Nel 1976 George Lucas utilizzò i testi di Joseph Campbell per costruire la mitologia del suo mondo e sviluppare le principali caratteristiche dei suoi personaggi, quello che non prese da Campbell lo dedusse, per sua stessa ammissione da alcuni classici e dal cinema di Akira Kurosawa. Nel 2019 Jon Favreau riparte dalle basi del lavoro di George Lucas incrociando il samurai senza nome di Kurosawa con lo straniero di Sergio Leone, integrandolo con l’eroe di George Miller, per arrivare al suo prototipo di eroe coerente in tutto con quello definito da Joseph Campbell e dai saggi di Vladimir Jakovlevič Propp.
Ma l’eroe più esplicitamente ipotestuale della serie è il samurai Ogami Itto protagonista della fortunata serie manga Kozure Ôkami di Koike Kazuo.

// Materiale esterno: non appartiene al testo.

(** * ExpiryScanner: the product-identification pipeline and the manual-entry form

    A shallow embedding of [src/services/aiAnalysis.ts] ([analyzeProduct],
    [calculateShelfLifeDays]) and of the [handleSubmit] handler of the
    manual-entry screen, followed by the properties the specification states
    about them.

    Conventions of the embedding.
    - A JavaScript string is a [string]: a sequence of code units, each below
      256.  [length], [includes], [startsWith], [trim] and [toLowerCase] are
      the JavaScript methods on that range.
    - Time values (milliseconds since the epoch) and day counts are integers
      or NaN ([number]).  Numbers that come out of a JSON payload are only
      tested for truthiness and passed on; they are rationals ([JNum]).
    - [async]/[await] is sequential here: an awaited promise either resolves
      to a value or rejects, which is a [throw] at the [await].
    - [console.log], [console.warn] and [console.error] leave no trace in the
      model; the [JSON.stringify] of the transport error that is only logged
      is taken to succeed.
    - [JSON.parse], the [Date] parser, the clock and the conversion of a
      value that is not a string to a string belong to the platform and are
      parameters of the development. *)

From Stdlib Require Import ZArith List String Ascii Bool Lia QArith DecimalString.
Import ListNotations.

Local Open Scope string_scope.
Local Open Scope Z_scope.

(** ** JavaScript strings *)

Module Js.

Definition startsWith (s p : string) : bool :=
  (fix go (s p : string) {struct p} : bool :=
     match p with
     | EmptyString => true
     | String a p' =>
         match s with
         | EmptyString => false
         | String b s' => Ascii.eqb a b && go s' p'
         end
     end) s p.

(** [s.includes(needle)] *)
Fixpoint includes (s needle : string) : bool :=
  startsWith s needle ||
  match s with
  | EmptyString => false
  | String _ s' => includes s' needle
  end.

Definition lower_unit (c : ascii) : ascii :=
  let n := nat_of_ascii c in
  if ((65 <=? n) && (n <=? 90))%nat then ascii_of_nat (n + 32)
  else if ((192 <=? n) && (n <=? 222) && negb (n =? 215))%nat then ascii_of_nat (n + 32)
  else c.

Fixpoint toLowerCase (s : string) : string :=
  match s with
  | EmptyString => EmptyString
  | String c s' => String (lower_unit c) (toLowerCase s')
  end.

(** White space of [String.prototype.trim] among the code units below 256:
    TAB, LF, VT, FF, CR, SPACE and NBSP. *)
Definition is_space (c : ascii) : bool :=
  let n := nat_of_ascii c in
  ((9 <=? n) && (n <=? 13) || (n =? 32) || (n =? 160))%nat.

Fixpoint trimStart (s : string) : string :=
  match s with
  | EmptyString => EmptyString
  | String c s' => if is_space c then trimStart s' else s
  end.

Fixpoint trimEnd (s : string) : string :=
  match s with
  | EmptyString => EmptyString
  | String c s' =>
      match trimEnd s' with
      | EmptyString => if is_space c then EmptyString else String c EmptyString
      | t => String c t
      end
  end.

Definition trim (s : string) : string := trimEnd (trimStart s).

(** Truthiness of a string: every string but the empty one. *)
Definition nonempty (s : string) : bool :=
  match s with EmptyString => false | _ => true end.

(** [a || b] on strings. *)
Definition str_or (a b : string) : string := if nonempty a then a else b.

(** An optional string property ([x?: string]): [None] is [undefined]. *)
Definition opt_truthy (o : option string) : bool :=
  match o with Some s => nonempty s | None => false end.

(** [a || b] on optional strings. *)
Definition opt_or (a b : option string) : option string :=
  if opt_truthy a then a else b.

(** ** Numbers of the clock arithmetic *)

Inductive number : Type :=
| NaN
| Int (z : Z).

Definition sub (a b : number) : number :=
  match a, b with
  | Int x, Int y => Int (x - y)
  | _, _ => NaN
  end.

(** [Math.ceil(a / d)] for a positive integer constant [d].  On the doubles
    of JavaScript the quotient is rounded before [Math.ceil]; for the day
    length and a difference of time values below 2^53 that rounding never
    reaches the next integer, and the result is the exact ceiling. *)
Definition ceil_div (a : number) (d : Z) : number :=
  match a with
  | Int x => Int (- ((- x) / d))
  | NaN => NaN
  end.

(** [1000 * 60 * 60 * 24], the divisor of both day computations. *)
Definition msPerDay : Z := 1000 * 60 * 60 * 24.

(** Every comparison with NaN is false. *)
Definition lt (a : number) (z : Z) : bool :=
  match a with Int x => x <? z | NaN => false end.

Definition strict_eq (a : number) (z : Z) : bool :=
  match a with Int x => x =? z | NaN => false end.

(** The string a template literal puts for a number. *)
Definition Number_toString (a : number) : string :=
  match a with
  | NaN => "NaN"
  | Int x => NilZero.string_of_int (Z.to_int x)
  end.

(** ** Values *)

#[warnings="-register-all"]
Inductive JsVal : Type :=
| JUndefined
| JNull
| JBool (b : bool)
| JNum (q : Q)
| JStr (s : string)
| JArr (items : list JsVal)
| JObj (props : list (string * JsVal))
| JDate (tv : number).

Definition truthy (v : JsVal) : bool :=
  match v with
  | JUndefined | JNull => false
  | JBool b => b
  | JNum q => negb (Qeq_bool q 0)
  | JStr s => nonempty s
  | JArr _ | JObj _ | JDate _ => true
  end.

(** [a || b] *)
Definition or_else (a b : JsVal) : JsVal := if truthy a then a else b.

Fixpoint lookup (ps : list (string * JsVal)) (k : string) : JsVal :=
  match ps with
  | [] => JUndefined
  | (k', v) :: ps' => if String.eqb k' k then v else lookup ps' k
  end.

(** [v.k] for a [v] that is neither [undefined] nor [null]. *)
Definition prop (v : JsVal) (k : string) : JsVal :=
  match v with
  | JObj ps => lookup ps k
  | _ => JUndefined
  end.

(** [v === true] *)
Definition is_true (v : JsVal) : bool :=
  match v with JBool true => true | _ => false end.

(** ** Computations: a trace of the calls made to collaborators, and either
    a thrown value or a result *)

Section Computations.
Context {E X : Type}.

Definition M (A : Type) : Type := (list E * (X + A))%type.

Definition trace {A} (m : M A) : list E := fst m.
Definition outcome {A} (m : M A) : X + A := snd m.

Definition ret {A} (a : A) : M A := ([], inr a).
Definition throw {A} (x : X) : M A := ([], inl x).
Definition emit (e : E) : M unit := ([e], inr tt).

Definition bind {A B} (m : M A) (k : A -> M B) : M B :=
  match outcome m with
  | inl x => (trace m, inl x)
  | inr a => ((trace m ++ trace (k a))%list, outcome (k a))
  end.

(** [try { m } catch (x) { h x }] *)
Definition try_catch {A} (m : M A) (h : X -> M A) : M A :=
  match outcome m with
  | inl x => ((trace m ++ trace (h x))%list, outcome (h x))
  | inr a => (trace m, inr a)
  end.

(** [try { m } finally { f }], for an [f] that does not throw. *)
Definition try_finally {A} (m : M A) (f : M unit) : M A :=
  ((trace m ++ trace f)%list, outcome m).

(** [m] ends with a result that satisfies [P] or with a thrown value that
    satisfies [Q]. *)
Definition ensures {A} (P : A -> Prop) (Q : X -> Prop) (m : M A) : Prop :=
  match outcome m with
  | inl x => Q x
  | inr a => P a
  end.
End Computations.

Arguments M : clear implicits.

Declare Scope comp_scope.
Delimit Scope comp_scope with comp.
Notation "x <- m ;; k" := (bind m (fun x => k))
  (at level 61, m at next level, right associativity) : comp_scope.
Notation "m ;;; k" := (bind m (fun _ => k))
  (at level 61, right associativity) : comp_scope.

End Js.

(** ** [src/services/aiAnalysis.ts] *)

Module AiAnalysis.
Import Js.
Local Open Scope comp_scope.

Record ProductAnalysisResult : Type := {
  name : JsVal;
  category : JsVal;
  shelfLifeDays : number;
  confidenceScore : JsVal;
  expiryDate : JsVal;
  manualEntryRequired : JsVal
}.

Module Options.
Record t : Type := { barcode : option string; imageUri : option string; code : option string }.
End Options.

(** The body handed to [supabase.functions.invoke]. *)
Module Request.
Record t : Type := { code : string; imageUri : option string }.
End Request.

(** What awaiting [.text()] on a body gives: the text, or a rejection. *)
Inductive BodyText : Type :=
| TextOk (s : string)
| TextFails.

(** [error.context._bodyInit]: whether its [_data] is truthy, and what
    [new Response(_bodyInit).text()] gives. *)
Record BodyInit : Type := { _data : bool; responseText : BodyText }.

(** [error.context.body]: a string, a [Blob], or some other object. *)
Inductive ContextBody : Type :=
| BodyString (s : string)
| BodyBlob (t : BodyText)
| BodyOther.

Module Context.
Record t : Type := {
  status : option Z;
  _bodyBlob : option BodyText;
  bodyUsed : bool;
  _bodyInit : option BodyInit;
  body : option ContextBody
}.
End Context.

(** The [error] member of what [invoke] resolves to. *)
Module FunctionsError.
Record t : Type := {
  context : option Context.t;
  status : option Z;
  message : option string
}.
End FunctionsError.

(** Anything thrown that is not an [AIAnalysisError]: an [Error] instance
    with its message, or some other value. *)
Inductive Foreign : Type :=
| ForeignError (message : string)
| ForeignValue (v : JsVal).

Inductive Cause : Type :=
| NoCause
| CauseFunctions (e : FunctionsError.t)
| CauseData (d : JsVal)
| CauseForeign (f : Foreign).

(** [message] is the string the [Error] keeps: the constructor hands its
    argument to [super(message)] (line 33). *)
Module AIAnalysisError.
Record t : Type := { message : string; code : option string; originalError : Cause }.
End AIAnalysisError.

Inductive Thrown : Type :=
| AI (e : AIAnalysisError.t)
| Other (f : Foreign).

Definition TypeError (m : string) : Thrown := Other (ForeignError m).

(** What [await supabase.functions.invoke(...)] does. *)
Inductive InvokeOutcome : Type :=
| Resolved (data : JsVal) (error : option FunctionsError.t)
| Rejected (f : Foreign).

Inductive Call : Type :=
| Invoke (fn : string) (body : Request.t).

(** The ambient configuration and the remote endpoint.
    [isSupabaseConfigured] is the value the predicate imported from
    [../lib/supabase] returns. *)
Record Env : Type := {
  isSupabaseConfigured : bool;
  EXPO_PUBLIC_SUPABASE_URL : option string;
  EXPO_PUBLIC_SUPABASE_ANON_KEY : option string;
  functions_invoke : string -> Request.t -> InvokeOutcome
}.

La particolare caratteristica di questo samurai è che se ne va a spasso per il Giappone con il proprio figlio in carrozzina, svolge attività occasionale di ronin e, quando non deve vedersela con letali sette di assassini che cercano di riscuotere la sua taglia, aiuta la povera gente che incontra e ripristina l’ordine nel caos. Insomma, la sinossi della serie The Mandalorian con qualche variante.
La saga di Ogami è anche composta da 7 film e una serie tv di successo noti con il nome internazionale di Lone Wolf and the Cub. Negli anni ’70, una casa americana ha comprato i diritti dei film per quasi tutto l’occidente e ha cercato di sintetizzare il racconto in una trilogia di film di montaggio rinominati Shogun Assassin. Questi ultimi sono più volte citati da Quentin Tarantino nel suo Kill Bill, dove utilizza anche alcuni brani musicali composti dallo stesso Koike Kazuo e crea un personaggio completamente basato sull’eroina manga e cinematografica Lady Snowblood, sempre creata dal nostro Koike.
Per meglio apprezzare la raffinatezza dell’operazione si invitano i lettori ad ascoltare il main theme della colonna sonora dei film del samurai Ogami e individuare l’omaggio nel main theme della colonna sonora di The Mandalorian al 46° secondo.
Ma il lavoro di rimandi di Favreau non si limita a questo, il gioco prosegue con il piccolo alieno, che la rete ha nominato Baby Yoda per affinità di razza con il mitico mentore creato da Lucas, che ricorda la creatura di Gremlins ed E.T. Anche i registi impegnati nella serie seguono il filone dei rimandi ai classici come le inquadrature della sparatoria finale della prima puntata della serie in cui Dave Filoni si diverte a citare il finale del cult movie The Wild Bunch – Il mucchio selvaggio di Sam Peckinpah.
La figura di Baby Yoda è la vera sorpresa della serie, il pubblico si è letteralmente innamorato del bambolotto audioanimatrone usato nel film e sono esplosi in modo virale meme e animazioni prodotte dai fan. Il piccolo alieno senza nome ha conquistato il cuore del pubblico trovando la Disney impreparata rispetto all’impatto e costringendola a correre ai ripari con una produzione di emergenza di gadget mirati al personaggio silenzioso ma immensamente carismatico.
Fra i vari contributi registici che compongono la prima stagione merita due parole la presenza del recente premio Oscar Taika Waititi che compare in più ruoli davanti e dietro la macchina da presa del progetto di Jon Favreau.
Waititi cura la regia dell’ultima puntata, solidamente scritta da Favreau, utilizzando al meglio le risorse disponibili, spingendo su una regia degli attori che risalta rispetto alle puntate precedenti e sulla capacità di giocare con i temi classici della serie in modo piuttosto intrigante. Pur non avendo moltissimo tempo a disposizione nella puntata Waititi ci mostra la differenza fra cinema e televisione con piccoli dettagli di gusto ed una certa capacità di gestire la scena e di saper coniugare la tradizione del franchise Star Wars con una regia fresca e innovativa. Si consiglia la visione di The Mandalorian anche a chi non ha una relazione con la saga di fantascienza ma un certo amore per il cinema di genere di una certa levatura qualitativa.